Following the games, there was resentment in Scotland that their team did not contain more home grown players. Alcock himself was categorical about where he felt responsibility for this fact lay, writing in the Scotsman newspaper:

"I must join issue with your correspondent in some instances. First, I assert that of whatever the Scotch eleven may have been composed the right to play was open to every Scotchman [Alcock's italics] whether his lines were cast North or South of the Tweed and that if in the face of the invitations publicly given through the columns of leading journals of Scotland the representative eleven consisted chiefly of Anglo-Scotians ... the fault lies on the heads of the players of the north, not on the management who sought the services of all alike impartially. To call the team London Scotchmen contributes nothing. The match was, as announced, to all intents and purposes between England and Scotland".

Many of the players in Scotland did not play to the FA's rules at the time, inhibiting the possibility of a truly representative match between the two countries. Eventually, the FA decided in its minutes of 3 October 1872 note that:

In order to further the interests of the Association in Scotland, it was decided that during the current season, a team should be sent to Glasgow to play a match v Scotland.
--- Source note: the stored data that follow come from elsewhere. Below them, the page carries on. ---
(** * Aletheia: document store, query endpoint, ingestion and editor glue

    A shallow embedding of the parts of the Aletheia repository that its
    specification talks about, followed by the properties proved of them.

    - [AletheiaDocumentProvider]  extension/vscode/src/virtualfs/provider.ts
    - [TempDocuments]             extension/vscode/src/virtualfs/tempDocuments.ts
    - [Renderer]                  the webview renderer (escapeHtml, renderBlocks)
    - [ParseFile]                 extension/vscode/src/commands/parseFile.ts
    - [DocumentStore]             document_store.py, as quoted in files_created.md
    - [Controller]                controller.py, as quoted in files_created.md
    - [Query]                     api/query.py, as quoted in the Part 2 plan

    Strings are Rocq strings (sequences of 8-bit characters); the JavaScript
    and Python string operations used by the code (replace of a one-character
    pattern, split on a dot, concatenation) act on them position by position,
    so the embedding is independent of the encoding of non-ASCII text.  The
    two places where the code looks at more are modelled apart: Python's
    [strip] reads the bytes as UTF-8, and the tooltip, which counts UTF-16
    code units, takes its text as a list of code units. *)

From Stdlib Require Import ZArith QArith Lqa Ascii String List DecimalString DecimalNat
  Sorting.Sorted.
From stdpp Require Import gmap strings list fin_maps.

Local Open Scope string_scope.

(** stdpp freezes string concatenation under [simpl]; the proofs below reduce
    it on constructors as the Standard Library does. *)
#[local] Arguments String.append !_ _ / : simpl nomatch.

(* ===================================================================== *)
(** * Part I: definitions                                                 *)
(* ===================================================================== *)

(** ** Characters the code mentions *)

Definition amp : ascii := ascii_of_nat 38.
Definition lt_sign : ascii := ascii_of_nat 60.
Definition gt_sign : ascii := ascii_of_nat 62.
Definition dquote : ascii := ascii_of_nat 34.
Definition squote : ascii := ascii_of_nat 39.
Definition dot : ascii := ascii_of_nat 46.
Definition underscore : ascii := ascii_of_nat 95.

(** How many times the character [c] occurs in [s]. *)
Fixpoint count_char (c : ascii) (s : string) : nat :=
  match s with
  | EmptyString => 0
  | String a rest => (if Ascii.eqb a c then 1 else 0) + count_char c rest
  end.

(** Lower-casing of the letters A to Z; every other character stays. *)
Definition lowerChar (a : ascii) : ascii :=
  let n := nat_of_ascii a in
  if (65 <=? n)%nat && (n <=? 90)%nat then ascii_of_nat (n + 32) else a.

Fixpoint lowercase (s : string) : string :=
  match s with
  | EmptyString => EmptyString
  | String a rest => String (lowerChar a) (lowercase rest)
  end.

(** ** The virtual document provider (provider.ts) *)

Module AletheiaDocumentProvider.

(** A [vscode.Uri] enters the provider only through [uri.toString()]; the
    embedding names a URI by that string. *)
Abbreviation Uri := string.

(** [documents] is the private [Map<string, string>]; [fired] records the
    URIs handed to [_onDidChange.fire], oldest first. *)
Record t := mk {
  documents : gmap string string;
  fired : list Uri
}.

Definition create : t := {| documents := ∅; fired := [] |}.

Definition setContent (uri : Uri) (content : string) (p : t) : t :=
  {| documents := <[uri := content]> (documents p);
     fired := fired p ++ [uri] |}.

(** [this.documents.get(uri.toString()) || ''] : an absent key gives
    [undefined], and both [undefined] and the empty string are falsy. *)
Definition provideTextDocumentContent (uri : Uri) (p : t) : string :=
  match documents p !! uri with
  | Some content => if String.eqb content "" then "" else content
  | None => ""
  end.

Definition removeDocument (uri : Uri) (p : t) : t :=
  {| documents := delete uri (documents p); fired := fired p |}.

Definition clear (p : t) : t :=
  {| documents := ∅; fired := fired p |}.

(** [dispose] releases the emitter and clears the map. *)
Definition dispose (p : t) : t := clear p.

End AletheiaDocumentProvider.

(** ** The webview renderer *)

Module Renderer.

(** [text.replace(/c/g, r)] for a one-character pattern [c]: every
    occurrence of [c], left to right, is replaced by [r]; the replacement
    text is not scanned again. *)
Fixpoint replaceAll (c : ascii) (r : string) (text : string) : string :=
  match text with
  | EmptyString => EmptyString
  | String a rest =>
      if Ascii.eqb a c then r ++ replaceAll c r rest
      else String a (replaceAll c r rest)
  end.

Definition escapeHtml (text : string) : string :=
  replaceAll squote "&#39;"
    (replaceAll dquote "&quot;"
      (replaceAll gt_sign "&gt;"
        (replaceAll lt_sign "&lt;"
          (replaceAll amp "&amp;" text)))).

(** The entity of one character: what a single left-to-right pass that
    replaces each special character by its entity would emit. *)
Definition entity (a : ascii) : string :=
  if Ascii.eqb a amp then "&amp;"
  else if Ascii.eqb a lt_sign then "&lt;"
  else if Ascii.eqb a gt_sign then "&gt;"
  else if Ascii.eqb a dquote then "&quot;"
  else if Ascii.eqb a squote then "&#39;"
  else String a EmptyString.

Fixpoint escapeEach (text : string) : string :=
  match text with
  | EmptyString => EmptyString
  | String a rest => entity a ++ escapeEach rest
  end.

(** The five characters [escapeHtml] rewrites. *)
Definition special (a : ascii) : bool :=
  Ascii.eqb a amp || Ascii.eqb a lt_sign || Ascii.eqb a gt_sign ||
  Ascii.eqb a dquote || Ascii.eqb a squote.

(** The four characters that open or close markup and attribute values. *)
Definition markup : list ascii := [lt_sign; gt_sign; dquote; squote].

(** A block as the renderer reads it.  [block.confidence] is a JavaScript
    number that only reaches the page through
    [(block.confidence * 100).toFixed(1)]; the embedding keeps the
    confidence abstract and takes that formatting as a parameter. *)
Section Render.
Variable Confidence : Type.
Variable percent : Confidence -> string.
The challenge was eventually taken up by Queen's Park and this match, in 1872 is the earliest international football match recognised by FIFA, though at the time it was considered as a continuation of the previous internationals. In March 1873 the Scottish Football Association was created to support the coordination of football in Scotland, taking on responsibility for selecting Scottish teams, and the Football Association began to take the role as an English only organisation.

==See also==
  - Category:England v Scotland representative footballers (1870–1872)
- England national football team results (unofficial matches)
- Scotland national football team results (unofficial matches)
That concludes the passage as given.